ASSIGNED TASK: Print exactly what the entries say, line by line, from the first line down to the one with "else PublicKey_of_bytes publicKeyBytes)", inclusive.

DATA:
Lemma hashed_buffer_injective_witness :
  createProgramAddressSync (host := sampleHost)
    (scriptSeeds sampleSender sampleWorker "job-1" ++ [[byte_of_Z (Z.of_nat 255)]])
    IncrementWorker.programId
  = (let publicKeyBytes :=
       @sha256 sampleHost
         (hashedBuffer (publicKey sampleSender) (publicKey sampleWorker)
            "job-1" 255 IncrementWorker.programId) in
     if @isOnCurve sampleHost publicKeyBytes then Throw Error
     else PublicKey_of_bytes publicKeyBytes)
  /\ (publicKey sampleSender = publicKey sampleSender'
      /\ publicKey sampleWorker = publicKey sampleWorker
      /\ "job-1" = "job-1"
      /\ 255%nat = 255%nat).
Proof.
  destruct (hashed_buffer_injective (host := sampleHost)
              sampleSender sampleWorker sampleSender' sampleWorker
              "job-1" "job-1" 255 255 IncrementWorker.programId) as [Hhash Hinj].
  split.
  - apply Hhash. simpl. lia.
  - apply Hinj; try (cbn; lia); reflexivity.
Defined.

(** X14.  An address a script derives is the public key made of a hash
    that is off the curve: the hash of the buffer of the two public keys,
    the identifier, one nonce in 255..1 and the program identifier. *)
Theorem derived_address_off_curve `{host : Host}
  (senderKeypair workerKeypair : Keypair) (id : JsArg) (address : PublicKey) :
  IncrementWorker.pda_contract senderKeypair workerKeypair id = Ok address
  \/ CreateQuantity.pda senderKeypair workerKeypair id = Ok address
  \/ Read.pda senderKeypair workerKeypair id = Ok address ->
  exists (s : string) (nonce : nat),
    id = Some s
    /\ (1 <= nonce <= 255)%nat
    /\ let publicKeyBytes :=
         sha256 (hashedBuffer (publicKey senderKeypair) (publicKey workerKeypair)
                   s nonce IncrementWorker.programId) in
       isOnCurve publicKeyBytes = false
       /\ PublicKey_of_bytes publicKeyBytes = Ok address.
Proof.
  change (CreateQuantity.pda senderKeypair workerKeypair id)
    with (IncrementWorker.pda_contract senderKeypair workerKeypair id).
  change (Read.pda senderKeypair workerKeypair id)
    with (IncrementWorker.pda_contract senderKeypair workerKeypair id).
  intros Hpda.
  assert (Hok : IncrementWorker.pda_contract senderKeypair workerKeypair id
                = Ok address) by tauto.
  apply pda_contract_Ok_iff in Hok.
  destruct Hok as [s [Hid [Hlen [nonce [Hrange [Hviable _]]]]]].
  exists s, nonce.
  split; [exact Hid|].
  split; [exact Hrange|].
  rewrite createProgramAddressSync_hashedBuffer in Hviable by exact Hlen.
  cbv zeta in Hviable |- *.
  destruct (isOnCurve _); [discriminate Hviable | now split].
Qed.

Lemma derived_address_off_curve_witness :
  exists (s : string) (nonce : nat),
    Some "job-1" = Some s
    /\ (1 <= nonce <= 255)%nat
    /\ let publicKeyBytes :=
         @sha256 sampleHost
           (hashedBuffer (publicKey sampleSender) (publicKey sampleWorker)
              s nonce IncrementWorker.programId) in
       @isOnCurve sampleHost publicKeyBytes = false
       /\ PublicKey_of_bytes publicKeyBytes
          = Ok {| _bn := 52219865159912566624909478731726924726891991101137328231139976003281523848492 |}.
Proof.
  apply (derived_address_off_curve (host := sampleHost)
           sampleSender sampleWorker (Some "job-1")).
  left. vm_compute. reflexivity.
Defined.
Lemma tracks_qualifiers this modules contextPath :
  tracks this modules →
  NoDup (qualifier <$> getAllImports contextPath this)
  ∧ length (getAllImports contextPath this) = nextIndex this.
Proof.
  intros Htr. rewrite (getAllImports_tracks this modules contextPath Htr).
  destruct Htr as (_ & -> & _). unfold expectedImports. split.
  - apply NoDup_alt. intros i j a.
    rewrite !list_lookup_fmap, !list_lookup_imap.
    destruct (modules !! i); [|done]. destruct (modules !! j); [|done]. simpl.
    intros [= <-] [= Heq]. symmetry. by apply alias_inj in Heq.
  - apply length_imap.
Qed.

(** X8.  The imports of a translation that started on a fresh import
    manager have pairwise different qualifiers, as many as the manager's
    counter says: two generated import declarations never bind the same
    alias. *)
Theorem translate_qualifiers_distinct
    (rw : ImportRewriter) (p : string) (scriptTarget : ts.ScriptTarget)
    (contextPath : string) :
  (∀ expression,
     let final := imports (translateExpression expression (newImportManager rw p)
                             scriptTarget).2 in
     NoDup (qualifier <$> getAllImports contextPath final)
     ∧ length (getAllImports contextPath final) = nextIndex final)
  ∧ (∀ statement,
       let final := imports (translateStatement statement (newImportManager rw p)
                               scriptTarget).2 in
       NoDup (qualifier <$> getAllImports contextPath final)
       ∧ length (getAllImports contextPath final) = nextIndex final).
Proof.
  split.
  - intros expression final.
    destruct (proj1 (visit_importsGrow scriptTarget) expression (mkContext false)
                (newVisitor (newImportManager rw p))) as (_ & _ & _ & _ & Htracks).
    destruct (Htracks [] (newImportManager_tracks rw p)) as [more Htr].
    by eapply tracks_qualifiers.
  - intros statement final.
    destruct (proj2 (visit_importsGrow scriptTarget) statement (mkContext true)
                (newVisitor (newImportManager rw p))) as (_ & _ & _ & _ & Htracks).
    destruct (Htracks [] (newImportManager_tracks rw p)) as [more Htr].
    by eapply tracks_qualifiers.
Qed.
(** C7, amended.  [process_payment] does not look at the amount: it raises
    an [HTTPException] only after a payment call was made, never to reject
    a request; and with a simulated default processor every request,
    whatever its amount, yields a processed record with that amount, whose
    row is committed and stored (unless the stores fail). *)
Theorem amount_is_not_validated env payment_request w :
  (exists r tr w',
     process_payment env payment_request w = (r, w')
     /\ trace w' = (trace w ++ tr)%list
     /\ forall c d, r = Raise (HTTPException c d) -> posts tr <> [])
  /\ (cache_coherent (payment_processor w) ->
      simulated (default_url (payment_processor w)) = true ->
      exists p tr w',
        process_payment env payment_request w = (Ok p, w')
        /\ trace w' = (trace w ++ tr)%list
        /\ PaymentResponse.amount p = PaymentRequest.amount payment_request
        /\ PaymentResponse.status p = "processed"
        /\ commits tr = [row_of p (PaymentRequest.description payment_request)]
        /\ stored p (PaymentRequest.description payment_request) w w').
Proof.
  split.
  - destruct (process_payment_run env payment_request w)
      as (r & tr & w' & Hrun & Hext & Hout & _).
    exists r, tr, w'. split; [done|]. split; [apply Hext|].
    intros c d -> Hnil.
    unfold process_outcome, attempt_outcome in Hout. rewrite Hnil in Hout.
    destruct Hout as [[_ [msg [=]]]|[Hout|Hout]].
    + destruct (simulated _).
      * by destruct Hout as [_ [now [=]]].
      * by destruct Hout as (o & rest & [=] & _).
    + destruct (simulated _).
      * by destruct Hout as [_ [now [=]]].
      * by destruct Hout as (o & rest & [=] & _).
  - intros Hco Hsim.
    destruct (simulated_default_run env payment_request w Hco Hsim)
      as (now & tr & w' & Hrun & Hext & _ & _ & Hcommits & _ & _ & Hstored).
    eexists _, tr, w'. split; [exact Hrun|].
    split; [apply Hext|]. done.
Qed.

(** C7, amended, on the request of amount -1 and the default
    configuration. *)
Lemma amount_is_not_validated_witness :
  cache_coherent (payment_processor default_world)
  /\ simulated (default_url (payment_processor default_world)) = true
  /\ exists p tr w',
       process_payment env_all_up request_minus_1 default_world = (Ok p, w')
       /\ trace w' = (trace default_world ++ tr)%list
       /\ PaymentResponse.amount p = (-1)%Q.
Proof.
  split; [apply boot_coherent|]. split; [reflexivity|].
  destruct (amount_is_not_validated env_all_up request_minus_1 default_world)
    as [_ H].
  destruct (H (boot_coherent _ _ _) eq_refl)
    as (p & tr & w' & Hrun & Htr & Hamount & _).
  by exists p, tr, w'.
Defined.

End SimulatorClaims.

(** ** C5: the health cache *)
Section HealthCache.

Variable env : Env.

(** The part of C5 that holds: once a result is cached and stamped, a call
    for which the computed difference of clock reading and stamp is below
    5 returns it without any probe. *)
Lemma check_health_cached url w stamp h :
  last_health_check (payment_processor w) !! url = Some stamp ->
  health_cache (payment_processor w) !! url = Some h ->
  (float_sub (clock env (tick w)) stamp < 5)%Q ->
  check_health env url w = (Ok h, step [] w).
Proof.
  intros Hstamp Hcache Hlt.
  unfold check_health, bind, time_time, get_self, rate_limited. cbn.
  rewrite Hstamp, Hcache. apply Qltb_lt in Hlt. by rewrite Hlt.
Qed.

EXPECTED ANSWER:
Lemma hashed_buffer_injective_witness :
  createProgramAddressSync (host := sampleHost)
    (scriptSeeds sampleSender sampleWorker "job-1" ++ [[byte_of_Z (Z.of_nat 255)]])
    IncrementWorker.programId
  = (let publicKeyBytes :=
       @sha256 sampleHost
         (hashedBuffer (publicKey sampleSender) (publicKey sampleWorker)
            "job-1" 255 IncrementWorker.programId) in
     if @isOnCurve sampleHost publicKeyBytes then Throw Error
     else PublicKey_of_bytes publicKeyBytes)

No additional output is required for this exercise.